Exercise description: An exact transcription of the lines below, from the first through the one containing "(all [max_retries] of", is the only output wanted.

· · ·

(** X1. For every world, [get_with_backoff] is decided by the first of its
    [max_retries] calls that does not end in a server error: with [k] server
    errors before it, the function sleeps [k] times, makes [k + 1] attempts
    (all [max_retries] of them when there is no such call) and ends as that
    call commands: the response is returned, or a client error or an
    exception of [requests.get] is raised, or, the budget spent, the final
    [RuntimeError]. *)
Theorem get_with_backoff_decided_by_first_other_call url max_retries w :
  let run := get_with_backoff url max_retries w in
  let budget := Z.to_nat max_retries in
  let k := leading_server_errors budget (responses w) in
  length (sleeps (trace_of run)) = k /\
  attempts_made (trace_of run) = Nat.min (S k) budget /\
  result_of run = backoff_result url budget (responses w).
Proof.
  cbv zeta. unfold get_with_backoff.
  pose proof (for_attempts_decided url max_retries (range 1 (max_retries + 1)) 1 w) as H.
  cbv zeta in H. rewrite range_length in H.
  replace (Z.to_nat (max_retries + 1 - 1)) with (Z.to_nat max_retries) in H by lia.
  exact H.
Qed.

(** ** What a run can end with *)

Lemma for_attempts_ends_well url max_retries attempts :
  forall delay w,
    ends_well url (result_of (for_attempts url max_retries attempts delay w)).
Proof.
  induction attempts as [|a rest IH]; intros delay w.
  - cbn. auto.
  - rewrite for_attempts_cons.
    destruct (attempt_body_run url max_retries a delay w) as [r H1 H2|r H1 H2 H3|r H1 H2 H3|e H1].
    + cbn. now apply is_error_status_false.
    + cbn. right. split; [reflexivity|]. exists r. split; [reflexivity|].
      apply is_error_status_true in H2. lia.
    + specialize (IH (Z.min (delay * 2) 30) (next_random (next_response w))).
      destruct (for_attempts url max_retries rest (Z.min (delay * 2) 30)
                  (next_random (next_response w))) as [[t2 w2] res].
      exact IH.
    + cbn. exact I.
Qed.

(** X2. For every world: a response returned by [get_with_backoff] never has
    a status in 400..599; the function never lets an [HTTPError] out; a
    [RuntimeError] it raises is either the final one, without context, or
    the client error one, whose context is an [HTTPError] of status
    400..499. *)
Theorem get_with_backoff_ends_well url max_retries w :
  ends_well url (result_of (get_with_backoff url max_retries w)).
Proof. unfold get_with_backoff. apply for_attempts_ends_well. Qed.

(** ** Attempts and network calls *)

Lemma firstn_range (k : nat) : forall start stop,
  (k <= Z.to_nat (stop - start))%nat ->
  firstn k (range start stop) = range start (start + Z.of_nat k).
Proof.
  induction k as [|k IH]; intros start stop H.
  - rewrite (range_nil start (start + Z.of_nat 0)) by lia. reflexivity.
  - rewrite (range_cons start stop) by lia.
    rewrite (range_cons start (start + Z.of_nat (S k))) by lia.
    cbn [firstn]. f_equal.
    rewrite IH by lia. f_equal. lia.
Qed.

Lemma for_attempts_calls url max_retries attempts :
  forall delay w,
    let t := trace_of (for_attempts url max_retries attempts delay w) in
    map fst (iterations t) = firstn (attempts_made t) attempts /\
    gets t = repeat (url, 10) (attempts_made t) /\
    (attempts_made t <= length attempts)%nat.
Proof.
  induction attempts as [|a rest IH]; intros delay w; cbv zeta.
  - cbn. auto.
  - rewrite for_attempts_cons.
    destruct (attempt_body_run url max_retries a delay w) as [r H1 H2|r H1 H2 H3|r H1 H2 H3|e H1].
    1, 2, 4: unfold trace_of; cbn; repeat split; lia.
    specialize (IH (Z.min (delay * 2) 30) (next_random (next_response w))).
    cbv zeta in IH.
    destruct (for_attempts url max_retries rest (Z.min (delay * 2) 30)
                (next_random (next_response w))) as [[t2 w2] res].
    unfold trace_of in *. cbn [fst] in *. destruct IH as (IH1 & IH2 & IH3).
    cbn. rewrite IH1, IH2. repeat split; lia.
Qed.

(** X3. For every world, the iterations of [get_with_backoff] are numbered
    1, 2, ..., m without a gap, where m is the number of network calls; each
    iteration makes exactly one call, to [url] with a timeout of 10 seconds. *)
Theorem get_with_backoff_one_call_per_attempt url max_retries w :
  let t := trace_of (get_with_backoff url max_retries w) in
  map fst (iterations t) = range 1 (1 + Z.of_nat (attempts_made t)) /\
  gets t = repeat (url, 10) (attempts_made t).
Proof.
  cbv zeta. unfold get_with_backoff.
  destruct (for_attempts_calls url max_retries (range 1 (max_retries + 1)) 1 w)
    as (H1 & H2 & H3).
  rewrite range_length in H3.
  split; [|exact H2].
  rewrite H1. apply firstn_range. exact H3.
Qed.

(** ** How long a run sleeps *)

Lemma wait_of_range d u :
  1 <= d <= 30 -> (0 <= u <= 1)%Q -> ((19 # 10) <= wait_of d u <= 33)%Q.
Proof.
  intros Hd Hu. unfold wait_of.
  pose proof (jitter_of_bounds d u ltac:(lia) Hu) as Hj.
  assert (H1 : (1 <= inject_Z d)%Q)
    by (change (inject_Z 1 <= inject_Z d)%Q; rewrite <- Zle_Qle; lia).
  assert (H30 : (inject_Z d <= 30)%Q)
    by (change (inject_Z d <= inject_Z 30)%Q; rewrite <- Zle_Qle; lia).
  destruct (Z.min_spec (d * 2) 30) as [[Hlt ->]|[Hge ->]].
  - assert (H15 : (inject_Z (d * 2) <= 30)%Q)
      by (change (inject_Z (d * 2) <= inject_Z 30)%Q; rewrite <- Zle_Qle; lia).
    rewrite inject_Z_mult in H15 |- *. change (inject_Z 2) with 2%Q in H15 |- *.
    lra.
  - change (inject_Z 30) with 30%Q. lra.
Qed.

Lemma total_sleep_bound (c : Q) (l : list Q) :
  Forall (fun s => s <= c)%Q l ->
  (fold_right Qplus 0 l <= c * inject_Z (Z.of_nat (length l)))%Q.
Proof.
  induction 1 as [|s l Hs Hl IH].
  - cbn [fold_right length Z.of_nat]. change (inject_Z 0) with 0%Q.
    rewrite Qmult_0_r. apply Qle_refl.
  - cbn [fold_right length]. rewrite Nat2Z.inj_succ. unfold Z.succ.
    rewrite inject_Z_plus. change (inject_Z 1) with 1%Q.
    rewrite Qmult_plus_distr_r, Qmult_1_r.
    apply Qplus_le_compat with (x := s) (y := c) in IH; [|exact Hs].
    rewrite (Qplus_comm c) in IH. exact IH.
Qed.

Lemma for_attempts_sleep_range url max_retries attempts :
  forall delay w,
    1 <= delay <= 30 ->
    unit_randoms w ->
    Forall (fun s => (19 # 10) <= s <= 33)%Q
           (sleeps (trace_of (for_attempts url max_retries attempts delay w))).
Proof.
  induction attempts as [|a rest IH]; intros delay w Hd Hw.
  - cbn. constructor.
  - rewrite for_attempts_cons.
    destruct (attempt_body_run url max_retries a delay w) as [r H1 H2|r H1 H2 H3|r H1 H2 H3|e H1].
    1, 2, 4: unfold trace_of; cbn; constructor.
    specialize (IH (Z.min (delay * 2) 30) (next_random (next_response w))
                   ltac:(lia) (unit_randoms_next w Hw)).
    destruct (for_attempts url max_retries rest (Z.min (delay * 2) 30)
                (next_random (next_response w))) as [[t2 w2] res].
    unfold trace_of in *. cbn in *.
    constructor; [|exact IH].
    apply wait_of_range; [lia | apply Hw].
Qed.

· · ·

Worked solution:
(** X1. For every world, [get_with_backoff] is decided by the first of its
    [max_retries] calls that does not end in a server error: with [k] server
    errors before it, the function sleeps [k] times, makes [k + 1] attempts
    (all [max_retries] of them when there is no such call) and ends as that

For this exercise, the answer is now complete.